■ Directions ■
Once you find the line containing "let H := fresh in" in the data below, copy it and each following line exactly, up to and including the line containing "unfold statement_side in", and nothing else.

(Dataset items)
Lemma build_returns_trim (b : QueryBuilder) (s : string) :
  result build b = Return s -> exists raw, s = trim raw.
Proof.
  unfold result, build, bind at 1, this_data. simpl.
  unfold bind at 1, this_tableName. simpl. unfold bind.
  match goal with
  | |- context [let (o, b') := ?x in _] => destruct x as [[raw | e] b']
  end; simpl; intro H; [| discriminate].
  injection H as <-. exists raw. reflexivity.
Qed.

(** The SQL [build()] returns is trimmed: trimming it again changes
    nothing, and it neither begins nor ends with white space. *)
Theorem build_output_is_trimmed (b : QueryBuilder) (s : string) :
  result build b = Return s ->
  trim s = s /\
  (forall c r, s = String c r -> is_space c = false) /\
  (forall r c, s = r ++ String c EmptyString -> is_space c = false).
Proof.
  intro H. destruct (build_returns_trim b s H) as [raw ->].
  split; [apply trim_idempotent |]. split.
  - intros c r E. pose proof (trimEnd_head (trimStart raw) (trimStart_head raw)) as Hh.
    unfold trim in E. rewrite E in Hh. exact Hh.
  - intros r c E. apply (trimEnd_last (trimStart raw) r c). exact E.
Qed.

End Reads.

(** *** Statement methods and modifiers *)

Section Locality.

Context {T : Type} (P : QueryBuilder -> T).

Lemma agrees_ret {A} (a : A) : agrees P (ret a) (ret a).
Proof. intros b b' H. split; [reflexivity | exact H]. Qed.

Lemma agrees_throw {A} (e : error) : agrees P (@throw A e) (throw e).
Proof. intros b b' H. split; [reflexivity | exact H]. Qed.

Lemma agrees_assert_ok (c : bool) (message : string) :
  agrees P (assert_ok c message) (assert_ok c message).
Proof. intros b b' H. destruct c; (split; [reflexivity | exact H]). Qed.

Lemma agrees_bind {A B} (m m' : M A) (k k' : A -> M B) :
  agrees P m m' -> (forall a, agrees P (k a) (k' a)) ->
  agrees P (bind m k) (bind m' k').
Proof.
  intros Hm Hk b b' H. destruct (Hm b b' H) as [Hr Ha].
  unfold result, after, bind in *.
  destruct (m b) as [r b1], (m' b') as [r' b1']. simpl in *. subst r'.
  destruct r as [a | e].
  - apply (Hk a b1 b1' Ha).
  - split; [reflexivity | exact Ha].
Qed.

Lemma agrees_mapM {A B} (f : A -> M B) (l : list A) :
  (forall x, agrees P (f x) (f x)) -> agrees P (mapM f l) (mapM f l).
Proof.
  intro Hf. induction l as [| x r IH]; simpl.
  - apply agrees_ret.
  - apply agrees_bind; [apply Hf | intro y].
    apply agrees_bind; [exact IH | intro ys]. apply agrees_ret.
Qed.

Lemma agrees_forEach {A} (f : A -> M unit) (l : list A) :
  (forall x, agrees P (f x) (f x)) -> agrees P (forEach f l) (forEach f l).
Proof.
  intro Hf. induction l as [| x r IH]; simpl.
  - apply agrees_ret.
  - apply agrees_bind; [apply Hf | intros _; exact IH].
Qed.

Lemma agrees_assign (f : data -> data) :
  (forall b b', P b = P b' -> P (set_data f b) = P (set_data f b')) ->
  agrees P (assign f) (assign f).
Proof. intros Hf b b' H. split; [reflexivity | apply (Hf b b' H)]. Qed.

(** A computation that hands over the [_data] it reads. *)
Lemma agrees_this_data {A} (k : data -> M A) :
  (forall b b', P b = P b' ->
     result (k (_data b)) b = result (k (_data b')) b' /\
     P (after (k (_data b)) b) = P (after (k (_data b')) b')) ->
  agrees P (bind this_data k) (bind this_data k).
Proof. intros H b b' Hb. apply (H b b' Hb). Qed.

End Locality.

(** Splits a computation along its binds and branches, both sides alike. *)
Ltac locality side :=
  repeat first
    [ apply agrees_ret
    | apply agrees_throw
    | apply agrees_assert_ok
    | apply agrees_bind; [| intro ]
    | apply agrees_mapM; intro
    | apply agrees_forEach; intro
    | apply agrees_assign;
      let H := fresh in
      intros [? []] [? []]; unfold side; simpl; intro H; injection H; intros; subst;
      reflexivity
    | match goal with
      | |- agrees _ (if ?c then _ else _) _ => destruct c
      | |- agrees _ (match ?x with _ => _ end) _ => destruct x
      end ].

Section Commute.

Context {U : Utils}.

Lemma format_local {T} (P : QueryBuilder -> T) (tpl values : value) :
  local P (format tpl values).
Proof. unfold local, format. locality P. Qed.

Lemma assert_type_unset_local : local statement_side assert_type_unset.
Proof.
  apply agrees_this_data. intros b b' H.
  assert (E : d_type (_data b) = d_type (_data b')).
  { unfold statement_side in H. congruence. }
  rewrite E. apply agrees_assert_ok. exact H.
Qed.

Lemma establish_local (s : statement) : local statement_side (establish s).
Proof.
  unfold local.
  destruct s; simpl; unfold select, update, insert, delete, sql;
    (apply agrees_bind; [apply assert_type_unset_local | intros _]);
    locality statement_side; try apply format_local.
Qed.

Lemma modify_local (m : modifier) : local modifier_side (modify m).
Proof.
  unfold local. destruct m as [c v | tpl v | n | n]; simpl.
  - unfold where_, push_condition. locality modifier_side; apply format_local.
  - unfold order. apply agrees_bind.
    + locality modifier_side; apply format_local.
    + intros _. apply agrees_this_data. intros [t d] [t' d']. destruct d, d'.
      unfold modifier_side. simpl. intro H. injection H as -> -> -> -> -> ->.
      split; reflexivity.
  - unfold skip. apply agrees_bind; [apply agrees_assert_ok | intros _].
    apply agrees_bind; [locality modifier_side | intros _].
    apply agrees_this_data. intros [t d] [t' d']. destruct d, d'.
    unfold modifier_side. simpl. intro H. injection H as -> -> -> -> -> ->.
    split; reflexivity.
  - unfold limit. apply agrees_bind; [apply agrees_assert_ok | intros _].
    apply agrees_bind; [locality modifier_side | intros _].
    apply agrees_this_data. intros [t d] [t' d']. destruct d, d'.
    unfold modifier_side. simpl. intro H. injection H as -> -> -> -> -> ->.
    split; reflexivity.
Qed.

Lemma modify_frame (m : modifier) :
  preserves statement_side (modify m) /\ preserves fixed_side (modify m).
Proof.
  split; destruct m; simpl; unfold where_, order, skip, limit, push_condition;
    frame; apply preserves_format.
Qed.

Lemma establish_frame (s : statement) :
  (forall tpl, s <> Sql tpl) ->
  preserves modifier_side (establish s) /\ preserves fixed_side (establish s).
Proof.
  intro Hs.
  split; destruct s; simpl; try (exfalso; apply (Hs tpl); reflexivity);
    unfold select, update, insert, delete, assert_type_unset;
    frame; apply preserves_format.
Qed.

Lemma builder_ext (b b' : QueryBuilder) :
  statement_side b = statement_side b' ->
  modifier_side b = modifier_side b' ->
  fixed_side b = fixed_side b' ->
  b = b'.
Proof.
  destruct b as [t d], b' as [t' d']. destruct d, d'.
  unfold statement_side, modifier_side, fixed_side. simpl.
  intros H1 H2 H3.
  injection H1 as -> -> -> ->. injection H2 as -> -> -> -> -> ->.
  injection H3 as -> -> ->. reflexivity.
Qed.

(** [select], [update], [insert] and [delete] commute with every
    modifier: called in either order they return or throw the same and
    leave the same builder, so clauses may be added before the statement
    kind is chosen as well as after. *)
Theorem statement_and_modifier_commute (s : statement) (m : modifier) (b : QueryBuilder) :
  (forall tpl, s <> Sql tpl) ->
  after (establish s) (after (modify m) b) = after (modify m) (after (establish s) b) /\
  result (establish s) (after (modify m) b) = result (establish s) b /\
  result (modify m) (after (establish s) b) = result (modify m) b.
Proof.
  intro Hs.
  destruct (modify_frame m) as [Fm1 Fm2].
  destruct (establish_frame s Hs) as [Fs1 Fs2].
  destruct (establish_local s (after (modify m) b) b (Fm1 b)) as [Rs Ls].
  destruct (modify_local m (after (establish s) b) b (Fs1 b)) as [Rm Lm].
  split; [| split; assumption].
  apply builder_ext.
  - rewrite Ls. symmetry. apply Fm1.
  - rewrite Fs1. symmetry. exact Lm.
  - rewrite Fs2, Fm2. symmetry. rewrite Fm2. apply Fs2.
Qed.

(** Each modifier assigns its own fields and no other: [where] the
    conditions, [order] the ordering, [skip] and [limit] their row count
    and the stored clause. *)
Theorem modifier_frames (c v tpl values : value) (n : Z) :
  preserves (set_data (with_conditions [])) (where_ c v) /\
  preserves (set_data (fun d => with_orderBy "" (with_orderFields VUndefined d)))
            (order tpl values) /\
  preserves (set_data (fun d => with_limit "" (with_skipRows 0 d))) (skip n) /\
  preserves (set_data (fun d => with_limit "" (with_limitRows 0 d))) (limit n).
Proof.
  repeat split; unfold where_, order, skip, limit, push_condition;
    frame; apply preserves_format.
Qed.

End Commute.

(** *** Arguments of [select] and [where] *)

Section Arguments.

Context {U : Utils}.

(** The check [select] applies to each of its arguments. *)
Lemma column_check_accepts (names : list string) (b : QueryBuilder) :
  Forall (fun name => name <> "") names ->
  mapM (fun name =>
          assert_ok (truthy name && (typeof name =? "string")%string)
                    "field name must be a string" ;;
          ret (sqlEscapeId (toString name))) (map VStr names) b
  = (Return (map sqlEscapeId names), b).
Proof.
  induction 1 as [| name r Hn _ IH]; simpl; [reflexivity |].
  unfold bind at 1. unfold bind at 1.
  destruct name as [| c s]; [congruence |]. simpl.
  unfold bind at 1. rewrite IH. reflexivity.
Qed.

Lemma not_a_column (v : value) :
  (forall s, s <> "" -> v <> VStr s) ->
  (truthy v && (typeof v =? "string")%string)%bool = false.
Proof.
  intro H. destruct v as [| | [] | n | s | l | p]; try reflexivity.
  - simpl. apply andb_false_r.
  - destruct s as [| c r]; [reflexivity |].
    exfalso. apply (H (String c r)); [discriminate | reflexivity].
Qed.

Lemma column_check_refuses (args : list value) (b : QueryBuilder) :
  Exists (fun v => forall s, s <> "" -> v <> VStr s) args ->
  mapM (fun name =>
          assert_ok (truthy name && (typeof name =? "string")%string)
                    "field name must be a string" ;;
          ret (sqlEscapeId (toString name))) args b
  = (Throw (AssertionError "field name must be a string"), b).
Proof.
  induction args as [| x r IH]; intro H; [inversion H |].
  simpl. unfold bind at 1. unfold bind at 1.
  destruct (truthy x && (typeof x =? "string")%string)%bool eqn:E; simpl.
  - inversion H as [? ? Hx | ? ? Hr]; subst.
    + rewrite (not_a_column x Hx) in E. discriminate.
    + unfold bind at 1. rewrite (IH Hr). reflexivity.
  - reflexivity.
Qed.

(** On a builder whose kind is unset, [select] with non-empty strings
    returns, sets the kind and stores the names, each escaped as an
    identifier, joined by a comma and a space; with no name at all the
    stored projection is the empty string. *)
Theorem select_stores_columns (names : list string) (b : QueryBuilder) :
  type_of b = "" ->
  Forall (fun name => name <> "") names ->
  select (map VStr names) b
  = (Return tt,
     set_data (fun d => with_fields (concat ", " (map sqlEscapeId names))
                          (with_type "SELECT" d)) b).
Proof.
  unfold type_of. intros Ht Hn. unfold select.
  unfold bind at 1. unfold assert_type_unset, bind at 1, this_data, assert_ok.
  simpl. rewrite Ht. simpl.
  unfold bind at 1. simpl. unfold bind at 1.
  rewrite (column_check_accepts names _ Hn). reflexivity.
Qed.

■ Solution to the problem ■
      let H := fresh in
      intros [? []] [? []]; unfold side; simpl; intro H; injection H; intros; subst;
      reflexivity
    | match goal with
      | |- agrees _ (if ?c then _ else _) _ => destruct c
      | |- agrees _ (match ?x with _ => _ end) _ => destruct x
      end ].

Section Commute.

Context {U : Utils}.

Lemma format_local {T} (P : QueryBuilder -> T) (tpl values : value) :
  local P (format tpl values).
Proof. unfold local, format. locality P. Qed.

Lemma assert_type_unset_local : local statement_side assert_type_unset.
Proof.
  apply agrees_this_data. intros b b' H.
  assert (E : d_type (_data b) = d_type (_data b')).
  { unfold statement_side in H. congruence. }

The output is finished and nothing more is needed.